One such disease is Pompe disease, with an overall worldwide incidence estimated to be 1 in 40,000 live births. According to the US National Library of Medicine National Institutes of Health, the Pompe disease prevalence is approximately 1 in 28,000 in the United States. Pompe disease is mainly caused by pathogenic variations in the acid alpha-glucosidase (GAA) gene. Additionally, more than 500 different variations of the same gene have been identified in the families living with Pompe disease. The gene is required for an efficient breakdown of glycogen, required to produce energy. Mutations in the gene cause failure in doing so, thus resulting in accrual of sugars in heart and liver.
The Pompe disease therapies available are disease-specific, symptomatic, and supportive. At present, there exists no cure for treating Pompe disease. Genzyme, a Sanofi Corporation, Enzyme replacement therapy (ERT), which holds the title of first ever approved treatment for Pompe disease, is not a cure but can only slow down the progression. It involves the intravenous administration of recombinant human acid α-glucosidase. However, companies like Amicus Therapeutics and Actus therapeutics are developing drugs to enhance Pompe disease pipeline and finish it from its roots.

Pompe Disease Pipeline

Amicus Therapeutics has initiated the clinical trials to investigate the safety and pharmacokinetics of AT-GAA as a fixed-dose combination therapy in patients with Pompe disease. Consisting of ATB200, AT-GAA is a unique recombinant human acid alpha-glucosidase (rhGAA) enzyme with optimised carbohydrate structures, particularly mannose-6 phosphate (M6P), to enhance uptake, co-administered with AT2221, a pharmacological chaperone. The therapy is currently under Phase III of development and will occupy a dominant Pompe disease market share when it gets approved because of the use of chaperone as a part of the therapy, increasing its target specificity.
Another company, Actus Therapeutics, is also running trials for its candidate ACTUS-101, to assess its safety, bioactivity, and immune responses for Pompe disease treatment. This Pompe disease treatment is an adeno associated virus (AAV) gene therapy, administered intravenously, specifically transduces the liver, promoting the production of the GAA enzyme. However, it is in an early stage of development and recently dosed the first patient for the Phase I/II trial.
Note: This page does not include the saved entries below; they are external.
(** * notify-bot-pr-event-action: the notification pipeline of [src/run.ts]

    A shallow embedding of [collectUsersToNotify], [filterUsers],
    [formatComment] and the orchestrator [run], with the properties the
    specification states about them.

    Strings are [string] (sequences of 8-bit characters); the [===] of the
    source on strings is [String.eqb].  A JavaScript [Set<string>] that the
    code iterates is an insertion-ordered list without duplicates
    ([JsSet.t]); the [Set<string>] of machine users, which is only ever
    queried with [has], is a [gset string]. *)

From Stdlib Require Import String Ascii.
From stdpp Require Import base list strings gmap.

Local Open Scope string_scope.
Local Open Scope list_scope.
Local Open Scope stdpp_scope.

(** ** JavaScript [Set<string>]: insertion order, no duplicates *)

Module JsSet.

Definition t := list string.

(** [new Set<string>()] *)
Definition empty : t := [].

(** [s.has(x)] *)
Definition has (x : string) (s : t) : bool := bool_decide (x ∈ s).

(** [s.add(x)]: a no-op when [x] is already a member, otherwise [x] is
    appended at the end of the iteration order. *)
Definition add (x : string) (s : t) : t :=
  if has x s then s else s ++ [x].

(** [Array.from(s)]: the members in insertion order. *)
Definition toArray (s : t) : list string := s.

(** [s.size] *)
Definition size (s : t) : nat := length s.

End JsSet.

(** ** Data model ([src/type.ts] as used by the tests, [src/lib.ts]) *)

(** [type.User] *)
Record User := mkUser {
  login : string;
  resourcePath : string
}.

(** [{ user: User | null }]: a committer or a commit author, whose
    GitHub account may be absent. *)
Record GitActor := mkGitActor {
  user : option User
}.

(** [type.PullRequestCommit], flattened: [node.commit.oid],
    [node.commit.committer], [node.commit.authors.nodes]. *)
Record PullRequestCommit := mkCommit {
  oid : string;
  committer : GitActor;
  authors : list GitActor
}.

(** [type.Review]; the author of a review is a [User], as in the tests'
    [makeReview]. *)
Record Review := mkReview {
  state : string;
  reviewCommit : string;
  author : User
}.

(** [lib.Input] *)
Record Input := mkInput {
  githubToken : string;
  repositoryOwner : string;
  repositoryName : string;
  pullRequestNumber : Z;
  machineUsers : gset string;
  actor : string;
  eventName : string;
  eventAction : string;
  prMerged : bool;
  reviewState : string
}.

(** ** [collectUsersToNotify] *)

(** [if (x.user) { users.add(x.user.login); }] *)
Definition addIfPresent (users : JsSet.t) (x : GitActor) : JsSet.t :=
  match user x with
  | Some u => JsSet.add (login u) users
  | None => users
  end.

(** The body of the loop over [commits]. *)
Definition collectCommit (users : JsSet.t) (node : PullRequestCommit) : JsSet.t :=
  let users := addIfPresent users (committer node) in
  foldl addIfPresent users (authors node).

(** The body of the loop over [reviews]. *)
Definition collectReview (users : JsSet.t) (review : Review) : JsSet.t :=
  if String.eqb (state review) "APPROVED"
  then JsSet.add (login (author review)) users
  else users.

(** The body of the loop over [assignees]. *)
Definition collectAssignee (users : JsSet.t) (assignee : User) : JsSet.t :=
  JsSet.add (login assignee) users.

Definition collectUsersToNotify (input : Input)
    (commits : list PullRequestCommit) (reviews : list Review)
    (assignees : list User) : JsSet.t :=
  let users := JsSet.empty in
  let users := foldl collectCommit users commits in
  let users :=
    if String.eqb (eventName input) "pull_request"
       && String.eqb (eventAction input) "closed"
    then foldl collectReview users reviews
    else users in
  let users := foldl collectAssignee users assignees in
  users.

(** ** [filterUsers] *)

(** [s.includes(sub)]: [sub] occurs in [s] at some position. *)
Fixpoint includes (sub s : string) : bool :=
  String.prefix sub s ||
  match s with
  | EmptyString => false
  | String _ s' => includes sub s'
  end.

(** The callback given to [Array.prototype.filter]. *)
Definition keepUser (actor : string) (machineUsers : gset string)
    (login : string) : bool :=
  if String.eqb login actor then false
  else if includes "[bot]" login then false
  else if bool_decide (login ∈ machineUsers) then false
  else true.

Definition filterUsers (users : JsSet.t) (actor : string)
    (machineUsers : gset string) : list string :=
  List.filter (keepUser actor machineUsers) (JsSet.toArray users).

(** ** [formatComment] *)

(** The action sentence chosen by the [if]/[switch] of [formatComment]. *)
Definition actionOf (input : Input) : string :=
  if String.eqb (eventName input) "pull_request" then
    if prMerged input then "Merged the pull request."
    else if String.eqb (eventAction input) "closed" then "Closed the pull request."
    else "Pull request " +:+ eventAction input +:+ "."
  else if String.eqb (eventName input) "pull_request_review" then
    if String.eqb (reviewState input) "approved" then
      "The pull request was approved."
    else if String.eqb (reviewState input) "changes_requested" then
      "Changes were requested."
    else if String.eqb (reviewState input) "commented" then
      "A comment was left on the pull request."
    else "A review was submitted."
  else "Event: " +:+ eventName input +:+ "/" +:+ eventAction input.

Definition formatComment (users : list string) (input : Input) : string :=
  let mentions := String.concat " " (map (λ u, "@" +:+ u) users) in
  let action := actionOf input in
  mentions +:+ " " +:+ action.

(** ** The orchestrator [run] and its GitHub collaborator

    [src/github.ts] is not among the sources; [run] is embedded over a
    record of its operations.  A connection is one page of a GraphQL
    listing: its nodes and its [pageInfo]. *)

Record PageInfo := mkPageInfo {
  hasNextPage : bool;
  endCursor : option string
}.

Record Connection (A : Type) := mkConnection {
  nodes : list A;
  pageInfo : PageInfo
}.
Arguments mkConnection {A} _ _.
Arguments nodes {A} _.
Arguments pageInfo {A} _.

(** [prData.repository.pullRequest] *)
Record PullRequest := mkPullRequest {
  prCommits : Connection PullRequestCommit;
  prReviews : Connection Review;
  prAssignees : list User
}.

(** The remote operations: the pull request with the first page of each
    listing, the page of commits (of reviews) that follows a cursor, and
    the posting of a comment, which answers with the comment's URL. *)
Record GitHub := mkGitHub {
  getPullRequest : Input → PullRequest;
  commitsAfter : Input → string → Connection PullRequestCommit;
  reviewsAfter : Input → string → Connection Review;
  postComment : Input → string → string
}.

(** [pageInfo.hasNextPage && pageInfo.endCursor]: the cursor to continue
    from, when the page reports a next page and the cursor is truthy
    (neither [null] nor the empty string). *)
Definition nextCursor (p : PageInfo) : option string :=
  if hasNextPage p then
    match endCursor p with
    | Some c => if String.eqb c "" then None else Some c
    | None => None
    end
  else None.

(** Modelled from the spec: [github.listCommits] and [github.listReviews]
    ([src/github.ts] is missing).  The spec gives
    [fetchMoreCommits(owner, repo, prNumber, cursor) → records (repeat while
    more pages exist)]: starting at [cursor], fetch a page, keep its
    records, and continue from the page's cursor while it reports a next
    page.  [fuel] bounds the number of requests; [None] means it ran out. *)
Fixpoint listMore {A : Type} (fetch : string → Connection A) (fuel : nat)
    (cursor : string) : option (list A) :=
  match fuel with
  | O => None
  | S fuel' =>
      let page := fetch cursor in
      match nextCursor (pageInfo page) with
      | Some c =>
          match listMore fetch fuel' c with
          | Some rest => Some (nodes page ++ rest)
          | None => None
          end
      | None => Some (nodes page)
      end
  end.

(** Steps 2 and 3 of [run]: the first page's nodes, followed by the
    additional records when the first page reports a next page. *)
Definition paginate {A : Type} (fetch : string → Connection A) (fuel : nat)
    (first : Connection A) : option (list A) :=
  let items := nodes first in
  match nextCursor (pageInfo first) with
  | Some c =>
      match listMore fetch fuel c with
      | Some additional => Some (items ++ additional)
      | None => None
      end
  | None => Some items
  end.

(** What [run] does to the outside world. *)
Inductive Effect :=
| Info (message : string)
| PostComment (body : string).

(** Steps 5 to 7 of [run]. *)
Definition notify (gh : GitHub) (input : Input) (users : JsSet.t) : list Effect :=
  let filteredUsers := filterUsers users (actor input) (machineUsers input) in
  if Nat.eqb (length filteredUsers) 0 then
    [Info "No users to notify after filtering"]
  else
    let message := formatComment filteredUsers input in
    let htmlUrl := postComment gh input message in
    [PostComment message; Info ("Comment posted: " +:+ htmlUrl)].

Definition run (gh : GitHub) (fuel : nat) (input : Input) : option (list Effect) :=
  let pr := getPullRequest gh input in
  match paginate (commitsAfter gh input) fuel (prCommits pr) with
  | None => None
  | Some commits =>
      match paginate (reviewsAfter gh input) fuel (prReviews pr) with
      | None => None
      | Some reviews =>
          let users := collectUsersToNotify input commits reviews (prAssignees pr) in
          Some (notify gh input users)
      end
  end.

(** ** The specification's vocabulary *)

(** The pages of a remote listing: the first page, then the page each
    cursor leads to, up to the page that reports no next page. *)
Inductive pagesFrom {A : Type} (fetch : string → Connection A)
    : Connection A → list (Connection A) → Prop :=
| pages_last p :
    nextCursor (pageInfo p) = None → pagesFrom fetch p [p]
| pages_more p c ps :
    nextCursor (pageInfo p) = Some c →
    pagesFrom fetch (fetch c) ps →
    pagesFrom fetch p (p :: ps).

(** The records of every page, in order. *)
Definition allNodes {A : Type} (ps : list (Connection A)) : list A :=
  concat (nodes <$> ps).

(** [sub] occurs somewhere in [s]. *)
Definition Contains (sub s : string) : Prop :=
  ∃ before after, s = before +:+ sub +:+ after.

(** Where a username of the candidate set may come from. *)
Inductive Provenance (u : string) (commits : list PullRequestCommit)
    (reviews : list Review) (assignees : list User) : Prop :=
| from_committer c usr :
    c ∈ commits → user (committer c) = Some usr → login usr = u →
    Provenance u commits reviews assignees
| from_author c a usr :
    c ∈ commits → a ∈ authors c → user a = Some usr → login usr = u →
    Provenance u commits reviews assignees
| from_approver r :
    r ∈ reviews → state r = "APPROVED" → login (author r) = u →
    Provenance u commits reviews assignees
| from_assignee a :
    a ∈ assignees → login a = u →
    Provenance u commits reviews assignees.

(** The usernames of the identities of a commit that are present:
    committer first, then the authors in order. *)
Definition presentLogins (c : PullRequestCommit) : list string :=
  omap (λ x, login <$> user x) (committer c :: authors c).

(** Adding the elements of a list to a set, one [add] after the other. *)
Definition addAll (xs : list string) (s : JsSet.t) : JsSet.t :=
  foldl (λ acc x, JsSet.add x acc) s xs.

(** The usernames of the authors of the reviews whose state is
    ["APPROVED"], in order. *)
Definition approverLogins (reviews : list Review) : list string :=
  omap (λ r, if String.eqb (state r) "APPROVED"
             then Some (login (author r)) else None) reviews.

(** The condition under which [collectUsersToNotify] reads the reviews. *)
Definition closedPullRequest (i : Input) : Prop :=
  eventName i = "pull_request" ∧ eventAction i = "closed".

(** The sentence for an event name outside the table's first seven rows,
    as the specification's table has it, and as [formatComment] has it. *)
Definition specFallback (name action : string) : string :=
  "Event: " +:+ name +:+ "/" +:+ action +:+ ".".

Definition codeFallback (name action : string) : string :=
  "Event: " +:+ name +:+ "/" +:+ action.

(** The table of action sentences, one constructor per row, over the
    sentence of the last row. *)
Inductive TableRow (fallback : string → string → string) (i : Input)
    : string → Prop :=
| row_merged :
    eventName i = "pull_request" → prMerged i = true →
    TableRow fallback i "Merged the pull request."
| row_closed :
    eventName i = "pull_request" → prMerged i = false →
    eventAction i = "closed" →
    TableRow fallback i "Closed the pull request."
| row_pull_request_otherwise :
    eventName i = "pull_request" → prMerged i ≠ true →
    ¬ (prMerged i = false ∧ eventAction i = "closed") →
    TableRow fallback i ("Pull request " +:+ eventAction i +:+ ".")
| row_approved :
    eventName i = "pull_request_review" → reviewState i = "approved" →
    TableRow fallback i "The pull request was approved."
| row_changes_requested :
    eventName i = "pull_request_review" →
    reviewState i = "changes_requested" →
    TableRow fallback i "Changes were requested."
| row_commented :
    eventName i = "pull_request_review" → reviewState i = "commented" →
    TableRow fallback i "A comment was left on the pull request."
| row_review_otherwise :
    eventName i = "pull_request_review" →
    reviewState i ≠ "approved" → reviewState i ≠ "changes_requested" →
    reviewState i ≠ "commented" →
    TableRow fallback i "A review was submitted."
| row_other_event :
    eventName i ≠ "pull_request" → eventName i ≠ "pull_request_review" →
    TableRow fallback i (fallback (eventName i) (eventAction i)).
(** * WarpDrive: a shallow embedding of the correction-warp core

    This development embeds the parts of the two Python sources

      - [WarpDrive/WarpDrive.py]                       (widget and logic)
      - [WarpDrive/WarpDriveLib/Helpers/LeadDBSCall.py] (subject files)

    that decide the properties stated about them, and proves or refutes
    those properties.

    Conventions of the embedding:

      - Python exceptions are values of [PyErr]; a call that may raise
        returns a [result]; code that both mutates a world (scene, file
        system) and may raise lives in the monad [M], in which the world
        reached when the exception was raised is kept.
      - A Python [float] is a binary64 number, held as the rational it
        denotes, or one of the IEEE special values (infinities,
        not-a-number).  Multiplication, division, the conversion of an
        [int] and the parsing of a decimal literal round to the nearest
        binary64 number, ties to even, and overflow to an infinity.  The
        sign of a zero is not kept; it cannot be observed through the
        operations used here.
      - Paths are POSIX paths ([os.path] is [posixpath]) and are compared
        as strings.
      - The scene is a finite map from node identifiers to nodes; the
        parameter node is a finite map from names to strings.
      - Qt widgets, the cursor, the processing of pending events and the
        refresh of the widgets from the parameter node are left out.  A
        call of an external program is recorded; what the program does to
        the files is not modelled. *)

From Stdlib Require Import ZArith QArith Qround Qabs Lia Bool List Ascii String.
From stdpp Require Import base option list gmap strings pretty fin_maps sorting.


(** ** Python results *)

Inductive PyErr : Set :=
  | AttributeError
  | IndexError
  | ValueError
  | OverflowError
  | OSError
  | FileNotFoundError
  | FileExistsError
  | JSONDecodeError
  | TypeError
  | RuntimeError
  | NotImplementedError.

Inductive result (A : Type) : Type :=
  | Ok (a : A)
  | Raise (e : PyErr).
Arguments Ok {A} a.
Arguments Raise {A} e.
(** [parse_property] runs its three blocks in sequence. *)
Lemma parse_property_run (attributes : JSValue) (property_name : string)
    (defaults defaults1 defaults2 : ObjectDefaults) (property_object : option JSValue)
    (t : string) (prop1 prop2 : Property) :
  read_declaration attributes (Property.set_name property_name Property.default) defaults
    = (Ok (property_object, t, prop1), defaults1) →
  resolve_type property_object t prop1 defaults1 = (Ok prop2, defaults2) →
  parse_property attributes property_name defaults
    = read_descriptor_fields property_object prop2 defaults2.
Proof.
  intros H1 H2. unfold parse_property, bind. rewrite H1. simpl. by rewrite H2.
Qed.

Lemma parse_property_inv (attributes : JSValue) (property_name : string)
    (defaults defaults' : ObjectDefaults) (prop : Property) :
  parse_property attributes property_name defaults = (Ok prop, defaults') →
  ∃ t b prop2 b',
    declares attributes t ∧
    resolved (if Value.is_object attributes then Some attributes else None) t
      (Property.set_is_nullable b (Property.set_name property_name Property.default))
      prop2 ∧
    prop = Property.set_is_indexed b' prop2.
Proof.
  unfold parse_property, bind.
  destruct (read_declaration attributes _ defaults) as [[[[po t] prop1] |] defaults1]
    eqn:H1; [| discriminate].
  apply read_declaration_inv in H1 as (-> & Hd & -> & b & ->).
  destruct (resolve_type _ t _ defaults) as [[prop2 |] defaults2] eqn:H2;
    [| discriminate].
  apply resolve_type_inv in H2 as [-> H2].
  intros [b' ->]%read_descriptor_fields_inv. by exists t, b, prop2, b'.
Qed.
The increase in awareness about the Pompe disease and support from various organizations have assured many companies to carry forward their research in treating and developing treatments for Pompe disease. Although, Researchers from all over the World, have made significant progress in diagnosing, treating and even in finding ways to prevent rare diseases. But, even so, there is much more required to be done in the area. Many organizations such as FDA and the National Institutes of Health (NIH) are supporting and funding researches to help improve the rare disease patient pool.